According to the BBC, Nordic parents routinely place their children outside in the cold for stroller naps after lunch. It’s common to see them lined up outside shops while parents enjoy a bite.
Winter temps in Stockholm can go as low as 23 degrees Fahrenheit, but most of these parents believe their children are healthier in the fresh air. Inside, germs spread more easily.
Napping outside in the winter is a long-standing parenting method in Nordic countries. Daycare centers in Sweden commonly line strollers outside for long winter naps.
“At Forskolan Orren, a pre-school outside Stockholm, all children sleep outside until they reach the age of three.”
“When the temperature drops to -15C (5F) we always cover the prams with blankets,” says the head teacher. “Last year we had a couple of days with a temperature of -20C. On those days we brought the prams inside some of the time the children were sleeping, but most of their sleep they spent outdoors.”
The theory behind cold-weather napping is that fresh air and outdoors are healthier for children overall.

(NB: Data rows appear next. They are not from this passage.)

(** * i18n: namespace registry and key resolver

    A shallow embedding of the registration / resolution engine of the
    i18n library (utils.ts, errors.ts, events.ts, base.ts) and the
    properties of its specification.

    Conventions of the embedding:
    - JS strings are [string], held as UTF-8 bytes; [null | string] is
      [option string].
    - A JS [Map] that is iterated ([_keyValue.keys()], [t.values()]) is an
      association list in insertion order; a [Map] or [Set] that is only
      looked up is a [gmap] / [gset].
    - Registry objects are identified by the namespace they were created
      for: [register] creates at most one per namespace and never drops it.
    - The error sink ([errorHandle]) and the published notifications are
      recorded in logs carried by the shared state. *)

From Stdlib Require Import String Ascii.
From stdpp Require Import gmap strings list.

Local Open Scope string_scope.
Local Open Scope list_scope.

(** ** types.ts *)
Record TConfig : Type := mkConfig {
  locale : string;
  defaultLocale : string;
  isSupportedLocale : string -> bool
}.

(** [TStrToken]: a part of the text ([str]) or the name of a placeholder
    ([ph]). *)
Inductive TStrTokenKind : Type := str | ph.

Record TStrToken : Type := mkToken {
  kind : TStrTokenKind;
  value : string
}.

(** ** utils.ts *)
Module Utils.

Definition dot : ascii := "."%char.
Definition dotS : string := String dot EmptyString.

(** [typeof value === 'string' && value.length > 0] on a string. *)
Definition isNonemptyString (value : string) : bool :=
  match value with
  | EmptyString => false
  | String _ _ => true
  end.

In fact, they are superior to spending all day indoors swapping germs with a group of other children.
An article on Scary Mommy, says this refers to a practice known as friluftsliv, “which basically translates to ‘spending time outdoors to get a change of scenery and experience nature with no pressure to compete or achieve.'”

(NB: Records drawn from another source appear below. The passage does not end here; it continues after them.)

(** *** The placeholder step *)

Lemma word_run_split (s w rest : chars) :
  word_run s = (w, rest) ->
  s = w ++ rest /\ forallb is_word_char w = true.
Proof.
  revert w rest. induction s as [|c s IH]; intros w rest.
  - by intros [= <- <-].
  - cbn [word_run]. destruct (is_word_char c) eqn:Ec.
    + destruct (word_run s) as [u r]. intros [= <- <-].
      destruct (IH u r eq_refl) as [-> Hu]. cbn [app forallb].
      by rewrite Ec, Hu.
    + by intros [= <- <-].
Qed.

Lemma word_not_lbrace (c : ascii) :
  is_word_char c = true -> Ascii.eqb c lbrace = false.
Proof. destruct c as [[] [] [] [] [] [] [] []]; vm_compute; congruence. Qed.

Lemma bare_skip (a b : chars) :
  bare_placeholders (length a) (a ++ b) = bare_placeholders 0 b.
Proof. induction a as [|x a IH]; [reflexivity | exact IH]. Qed.

Lemma bare_words (u rest : chars) :
  forallb is_word_char u = true ->
  bare_placeholders 0 (u ++ rest) = u ++ bare_placeholders 0 rest.
Proof.
  induction u as [|c u IH]; [reflexivity|].
  cbn [forallb app bare_placeholders]. rewrite andb_true_iff.
  intros [Hc Hu]. rewrite (word_not_lbrace c Hc). by rewrite IH.
Qed.

Lemma is_placeholder_inv (w rest : chars) :
  is_placeholder w rest = true ->
  exists rest', rest = rbrace :: rest'.
Proof.
  unfold is_placeholder. rewrite andb_true_iff. intros [_ H].
  destruct rest as [|c rest']; [discriminate|].
  cbn [starts_with] in H. rewrite andb_true_r in H.
  apply Ascii.eqb_eq in H as <-. by exists rest'.
Qed.

Lemma bare_lbrace (s : chars) :
  bare_placeholders 0 (lbrace :: s) = after_brace [] s.
Proof.
  unfold after_brace. cbn [bare_placeholders rev app].
  rewrite Ascii.eqb_refl.
  destruct (word_run s) as [u rest] eqn:Er.
  destruct (word_run_split _ _ _ Er) as [-> Hu].
  destruct (is_placeholder u rest) eqn:Ep.
  - destruct (is_placeholder_inv _ _ Ep) as [rest' ->]. cbn [tl].
    f_equal.
    assert (u ++ rbrace :: rest' = (u ++ [rbrace]) ++ rest') as ->
      by (by rewrite <- app_assoc).
    assert (S (length u) = length (u ++ [rbrace])) as ->
      by (rewrite length_app; cbn [length]; lia).
    apply bare_skip.
  - f_equal. by apply bare_words.
Qed.

(** The scan of the code and the placeholder step of the specification
    give the same text. *)
Lemma sub_placeholders_states (s : chars) :
  sub_placeholders None s = bare_placeholders 0 s
  /\ forall w, sub_placeholders (Some w) s = after_brace w s.
Proof.
  induction s as [|c s [IHn IHs]]; split.
  - reflexivity.
  - intros w. unfold after_brace, is_placeholder.
    cbn [sub_placeholders word_run starts_with bare_placeholders].
    by rewrite andb_false_r, !app_nil_r.
  - cbn [sub_placeholders].
    destruct (Ascii.eqb c lbrace) eqn:Ec.
    + apply Ascii.eqb_eq in Ec as ->. rewrite IHs. symmetry.
      apply bare_lbrace.
    + rewrite IHn. cbn [bare_placeholders]. by rewrite Ec.
  - intros w. cbn [sub_placeholders].
    destruct (is_word_char c) eqn:Ew.
    + rewrite IHs. unfold after_brace. cbn [word_run]. rewrite Ew.
      destruct (word_run s) as [u rest].
      cbn [rev]. rewrite <- !app_assoc. cbn [app].
      unfold is_placeholder. rewrite !length_app. cbn [length].
      assert (Nat.eqb (length (rev w) + S (length u)) 0 = false) as ->
        by (apply Nat.eqb_neq; lia).
      reflexivity.
    + unfold after_brace. cbn [word_run]. rewrite Ew.
      rewrite !app_nil_r. unfold is_placeholder.
      rewrite length_rev. cbn [starts_with]. rewrite andb_true_r.
      rewrite (Ascii.eqb_sym rbrace c).
      destruct (Ascii.eqb c rbrace) eqn:Er.
      * apply Ascii.eqb_eq in Er as ->.
        destruct (Nat.eqb (length w) 0); cbn [negb andb tl].
        -- change (Ascii.eqb rbrace lbrace) with false. cbv iota.
           rewrite IHn. reflexivity.
        -- by rewrite IHn.
      * rewrite andb_false_l, andb_false_r.
        destruct (Ascii.eqb c lbrace) eqn:El.
        -- apply Ascii.eqb_eq in El as ->. rewrite IHs.
           by rewrite bare_lbrace.
        -- rewrite IHn. cbn [bare_placeholders]. by rewrite El.
Qed.

Lemma sanitize_bare_words (name : string) :
  sanitize_tool_name name = bare_words_joined name.
Proof.
  rewrite sanitize_words. unfold words_joined, bare_words_joined.
  by rewrite (proj1 (sub_placeholders_states (to_chars name))).
Qed.

(** C3, as worded, fails: an underscore run of the identifier itself is
    collapsed by the code although no character of it is "neither
    alphanumeric nor underscore", and an identifier that is declared but
    empty is treated as absent. *)
Lemma tool_name_as_worded_fails :
  generate_tool_name "get" "/items/{item_id}"
    (JStr "read_item_items__item_id__get")
  = Ok "read_item_items_item_id_get"
  /\ sanitize_as_worded "read_item_items__item_id__get"
     = "read_item_items__item_id__get"
  /\ generate_tool_name "get" "/pets" (JStr EmptyString) = Ok "GET__pets".
Proof. repeat split; vm_compute; reflexivity. Qed.

(** C3, amended: with operation id [getPet] the name is [getPet]; with
    no operation id, method GET and path [/pets/{petId}] it is
    [GET__pets_petId]; in general the name is the sanitised operation
    identifier when that is a non-empty string, and the upper-cased
    method, two underscores and the sanitised path when the identifier
    is absent or empty.  Sanitising replaces every placeholder (an
    opening brace, a run of word characters that is not empty, a
    closing brace) by the run, with no separator in place of the
    braces, and then joins the maximal runs of ASCII letters and digits
    by single underscores, every other character, underscores
    included, acting as a separator.  The upper-cased method is stated
    for the methods whose upper-case form stays, character by
    character, below code point 256. *)
Theorem tool_name_generation :
  generate_tool_name "get" "/pets/{petId}" (JStr "getPet") = Ok "getPet"
  /\ generate_tool_name "get" "/pets/{petId}" JNull = Ok "GET__pets_petId"
  /\ generate_tool_name "get" "/x{a}y" JNull = Ok "GET__xay"
  /\ generate_tool_name "get" "/pets" (JStr "get{pet}By{}Id{")
     = Ok "getpetBy_Id"
  /\ bare_placeholders 0 (to_chars "/x{a}y/{}/{b-c}/{d")
     = to_chars "/xay/{}/{b-c}/{d"
  /\ (forall method path c id,
        generate_tool_name method path (JStr (String c id))
        = Ok (bare_words_joined (String c id)))
  /\ (forall method path,
        upper_covers method = true ->
        generate_tool_name method path JNull
        = Ok (upper method +:+ "__" +:+ bare_words_joined path)
        /\ generate_tool_name method path (JStr EmptyString)
           = Ok (upper method +:+ "__" +:+ bare_words_joined path)).
Proof.
  split; [reflexivity|]. split; [reflexivity|]. split; [reflexivity|].
  split; [reflexivity|]. split; [reflexivity|]. split.
  - intros method path c id. unfold generate_tool_name.
    cbn [truthy String.eqb negb]. by rewrite sanitize_bare_words.
  - intros method path _. unfold generate_tool_name.
    cbn [truthy String.eqb negb]. by rewrite sanitize_bare_words.
Qed.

Scandinavian parents believe their children are healthier and sleep more soundly as a result of the practice.
“Paediatrician (sic) Margareta Blennow says reports from the Swedish Environmental protection agency show conflicting results. ‘In some studies they found pre-schoolers who spent many hours outside generally – not just for naps – took fewer days off than those who spent most of their time indoors,’ she says. ‘In other studies there wasn’t a difference.'”
Clothing is crucial. There is a Swedish saying that roughly translates – “There is no bad weather, only bad clothing.”

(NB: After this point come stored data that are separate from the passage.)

Lemma OpenUDP_path_eq rc w w' :
  OpenUDP_path pf env cfg vs rc w → w = w' → OpenUDP_path pf env cfg vs rc w'.
Proof. by intros H <-. Qed.

(** Closes a leaf of the execution with the constructor of its path; the
    two states agree up to the bracketing of the logs. *)
Ltac finish_path c :=
  unfold follows_path, add_log;
  cbn [fst snd p_private calls msgs vars app];
  eapply OpenUDP_path_eq;
  [ eapply c; eauto; try congruence
  | unfold failed, ready, branch_calls, branch_msgs, bound_calls,
      bound_msgs, connect_calls, bind_call, connect_call, send_calls,
      send_msgs;
    repeat match goal with
           | H : sends_multicast _ _ _ = _ |- _ => rewrite H
           end;
    f_equal;
    repeat first [rewrite <- app_assoc | rewrite app_nil_r
                 | progress cbn [app]];
    reflexivity ].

Before you bundle up your toddler and set the carriage outdoors, though, consider the culture where you live and carefully observe Nordic practices.
In 1997, The Guardian reported that Danish actress Anette Sørensen and her husband received a visit from Child Protective Services when they let their 14-month old remain outside a New York City restaurant on a cold day in May. They were arrested and their child temporarily taken but all charges were dropped.
Author Linda McGurk explains children should be in a stroller or pram with a woolen underlayer and be clothed in a snowsuit with built-in mittens, a hat, and a bunting bag.
Keep them in view and check on them often. “Make sure you can always see your baby’s face, and there’s no way for them to turn their head and suffocate: they should be swaddled up well.”
God’s outdoors has much to offer. Even to sleeping babies!